Robert Wood, the U.S. lackey who defended Israel's right to maintain nuclear weapons recently in the UN, claimed the UN resolution demanding Israel to renounce nuclear arms "fails to meet the fundamental tests of fairness and balance. It confines itself to expressions of concern about the activities of a single country."
As Ali Abunimah noted in the Electronic Intifada: "The fact that Israel is indeed the single country with nuclear weapons in the region, and the single country that has not signed the NPT, apparently escaped his notice."
Israel has not only amassed its own nuclear arsenal, but they have exported nuclear technology and capabilities abroad. Not to just any country, but to the racist, pariah state of apartheid South Africa, the most despicable regime of the last century, other than possibly Israel itself.
While it was long understood that the two ethnic exclusivist regimes maintained close military ties, the first concrete evidence that Israel tried to sell South Africa nuclear warheads emerged several years ago when American scholar Sasha Polakow-Suransky obtained declassified documents from the South African archives.
"South African documents show that the apartheid-era military wanted the missiles as a deterrent and for potential strikes against neighbouring states," reported the Guardian.

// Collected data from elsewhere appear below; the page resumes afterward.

(** On keys that are registered, the loop is the sequence of the calls of
    [SetFromFile] on their storages: it ends without error when all the
    calls do, and with the error of the first call that fails, on the
    storages and at the cursor that this call left. *)
Lemma set_storages_from_file_reads keys ps st f :
  Forall2 (λ key p, deserializedObjects st !! key = Some p) keys ps →
  match set_storages_from_file keys st f with
  | (None, h, f1) => reads_ok ps (heap st) f h f1
  | (Some err, h, f1) =>
      ∃ ps1 p ps2 h0 f0,
        ps = ps1 ++ p :: ps2
        ∧ reads_ok ps1 (heap st) f h0 f0
        ∧ SetFromFile p h0 f0 = (Some err, h, f1)
  end.
Proof.
  intros Hreg. revert f.
  remember (deserializedObjects st) as reg eqn:Hr.
  assert (Hst : ∀ h, deserializedObjects (mkStore h reg) = reg) by done.
  rewrite <- (Hst (heap st)) in Hr.
  assert (Heq : st = mkStore (heap st) reg) by (destruct st; cbn in *; congruence).
  rewrite Heq. clear Heq Hr. generalize (heap st) as h. clear st.
  induction Hreg as [|key p keys ps Hkey _ IH]; intros h f; cbn.
  - constructor.
  - rewrite Hkey.
    destruct (SetFromFile p h f) as [[[err|] h1] f1] eqn:Hset.
    + exists [], p, ps, h, f. split; [done|]. split; [constructor|done].
    + specialize (IH h1 f1).
      destruct (set_storages_from_file keys (mkStore h1 reg) f1)
        as [[[err|] h2] f2].
      * destruct IH as (ps1 & q & ps2 & h0 & f0 & -> & Hok & Hfail).
        exists (p :: ps1), q, ps2, h0, f0. split; [done|].
        split; [by econstructor|done].
      * by econstructor.
Qed.

(** C7, as the code has it. When the key order of a legacy file has a
    key without a registered storage, [Load] returns an error and no
    result. For the keys before the first such key, [SetFromFile] is
    called on their storages, in the order of the keys, each call at the
    cursor that the one before left. When all these calls return no
    error, [Load] fails with the error of the unknown storage key, for
    that key, with the storages as the calls filled them and the cursor
    where the last call left it: nothing is read for that key or a later
    one. When one of the calls returns an error, no later call is made
    and [Load] fails with that error. *)
Theorem C7_unknown_storage_key
    (E : Env) (filename : string) (f f5 : Stream) (graph : Value) (st : Store)
    (pre post : list string) (ps : list nat) (key : string) :
  legacy_raw E filename f →
  decoded E f graph st (pre ++ key :: post) f5 →
  Forall2 (λ k p, deserializedObjects st !! k = Some p) pre ps →
  deserializedObjects st !! key = None →
  (∃ e, result (Load E filename) = Err e)
  ∧ ((∃ h f6,
        reads_ok ps (heap st) f5 h f6
        ∧ Load E filename
          = mkLoaded
              (Err (Errorf ("storage object not found for key '"
                            +:+ key +:+ "'")))
              h f6
        ∧ UnknownStorageKey
            (Errorf ("storage object not found for key '" +:+ key +:+ "'")))
     ∨ (∃ ps1 p ps2 h0 f0 err h f6,
          ps = ps1 ++ p :: ps2
          ∧ reads_ok ps1 (heap st) f5 h0 f0
          ∧ SetFromFile p h0 f0 = (Some err, h, f6)
          ∧ Load E filename = mkLoaded (Err err) h f6)).
Proof.
  intros Hraw Hdec Hpre Hkey.
  rewrite (Load_legacy_raw _ _ _ Hraw), (loadLegacyNoTar_decoded _ _ _ _ _ _ Hdec).
  rewrite set_storages_from_file_app.
  pose proof (set_storages_from_file_reads pre ps st f5 Hpre) as Hloop.
  destruct (set_storages_from_file pre st f5) as [[[err|] h] f6].
  - split; [by eexists|]. right.
    destruct Hloop as (ps1 & p & ps2 & h0 & f0 & Hps & Hok & Hfail).
    by exists ps1, p, ps2, h0, f0, err, h, f6.
  - cbn. rewrite Hkey. split; [by eexists|]. left.
    exists h, f6. split; [done|]. split; [done|by eexists].
Qed.

Lemma Demo_decoded (f5 : Stream) :
  decoded Demo.env (Demo.header ++ [Byte.x04; Byte.x06] ++ f5)
    Demo.graph Demo.store ["0"; "9"] f5.
Proof.
  exists ([Byte.x04; Byte.x06] ++ f5), ([Byte.x06] ++ f5),
    (VList [VString "0"; VString "9"]).
  split; [|split; [|split]].
  - exists ([Byte.x02; Byte.x03; Byte.x04; Byte.x06] ++ f5),
      ([Byte.x03; Byte.x04; Byte.x06] ++ f5), VNil.
    split; [|split]; reflexivity.
  - vm_compute. reflexivity.
  - reflexivity.
  - reflexivity.
Qed.

Lemma C7_witness :
  (∃ e, result (Load Demo.env "unknown_key.pt") = Err e)
  ∧ ((∃ h f6,
        reads_ok [0] (heap Demo.store) Demo.payload h f6
        ∧ Load Demo.env "unknown_key.pt"
          = mkLoaded
              (Err (Errorf ("storage object not found for key '"
                            +:+ "9" +:+ "'")))
              h f6
        ∧ UnknownStorageKey
            (Errorf ("storage object not found for key '" +:+ "9" +:+ "'")))
     ∨ (∃ ps1 p ps2 h0 f0 err h f6,
          [0] = ps1 ++ p :: ps2
          ∧ reads_ok ps1 (heap Demo.store) Demo.payload h0 f0
          ∧ SetFromFile p h0 f0 = (Some err, h, f6)
          ∧ Load Demo.env "unknown_key.pt" = mkLoaded (Err err) h f6)).
Proof.
  apply (C7_unknown_storage_key Demo.env "unknown_key.pt"
           Demo.unknown_key_file Demo.payload Demo.graph Demo.store
           ["0"] [] [0] "9").
  - apply Demo_legacy_raw. reflexivity.
  - apply Demo_decoded.
  - constructor; [vm_compute; reflexivity|constructor].
  - vm_compute. reflexivity.
Defined.

(** C7 as stated fails: the key order of [Demo.truncated_file] has the
    unknown key ["9"] after the key ["0"], the file ends within the
    payload of the storage ["0"], so that [SetFromFile] fails on it, and
    [Load] fails with the error of that call, which is not the error of
    an unknown storage key. *)
Lemma C7_counterexample :
  legacy_raw Demo.env "truncated.pt" Demo.truncated_file
  ∧ decoded Demo.env Demo.truncated_file Demo.graph Demo.store ["0"; "9"]
      [Byte.x10; Byte.x11; Byte.x12]
  ∧ deserializedObjects Demo.store !! "9" = None
  ∧ ∃ e,
      (SetFromFile 0 (heap Demo.store) [Byte.x10; Byte.x11; Byte.x12]).1.1
      = Some e
      ∧ result (Load Demo.env "truncated.pt") = Err e
      ∧ ¬ UnknownStorageKey e.
Proof.
  split; [apply Demo_legacy_raw; reflexivity|].
  split; [apply Demo_decoded|].
  split; [vm_compute; reflexivity|].
  eexists. split; [vm_compute; reflexivity|].
  split; [vm_compute; reflexivity|].
  intros (key & Hkey). discriminate Hkey.
Qed.

(** ** The load as a whole *)

(** The stores of a decoding are linked by calls of the resolver. *)
Lemma run_Load_resolutions d st : resolutions st (run_Load d st).1.2.
Proof.
  revert st. induction d as [r rest|module name here k IH|savedId here k IH];
    intros st; cbn.
  - apply resolutions_refl.
  - destruct (pickleFindClass module name); cbn; auto using resolutions_refl.
  - destruct (PersistentLoad savedId st) as [[v|e|msg] st1] eqn:Hcall; cbn.
    + eapply resolutions_step; [exact Hcall|apply IH].
    + eapply resolutions_step; [exact Hcall|apply resolutions_refl].
    + eapply resolutions_step; [exact Hcall|apply resolutions_refl].
Qed.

The paper goes on to note that "the collaboration on military technology only grew over the following years. South Africa also provided much of the yellowcake uranium that Israel required to develop its weapons."
South Africa easily could have followed through with potential nuclear strikes against its neighbors. In 1988, the SADF were being chased out of Angola by Cuban troops assisting the Angolan government. South Africa was illegally occupying the Southeastern part of Angola in a bid to topple that country's government and install a puppet government friendly to the apartheid regime. Years later, Fidel Castro recounted the potential danger of nuclear strikes Cubans faced as their forces pushed forward to repel the aggression of the South African troops.
"The main problem was the fact that the racist South Africans possessed, according to our calculations, between 10 and 12 nuclear arms," Castro wrote. "They had carried out tests in oceans or frozen areas to the South. President Ronald Reagan had authorized such tests, and the device necessary for blasting the nuclear charge was among the equipment delivered by Israel."
Since it developed and used the first nuclear weapons, the United States government has supported weapons of mass destruction on principle. They also refuse the concept of nuclear weapons solely as self-defense, never having accepted a no-first-use policy for nuclear weapons as the Soviet Union had.
The U.S. has never had any moral or legal inhibitions about countries it chooses having a right to WMD. For countries that support the U.S. government's self-professed right to rule the world, there is no danger to peace or to the survival of civilization itself that Washington will not tolerate and enable.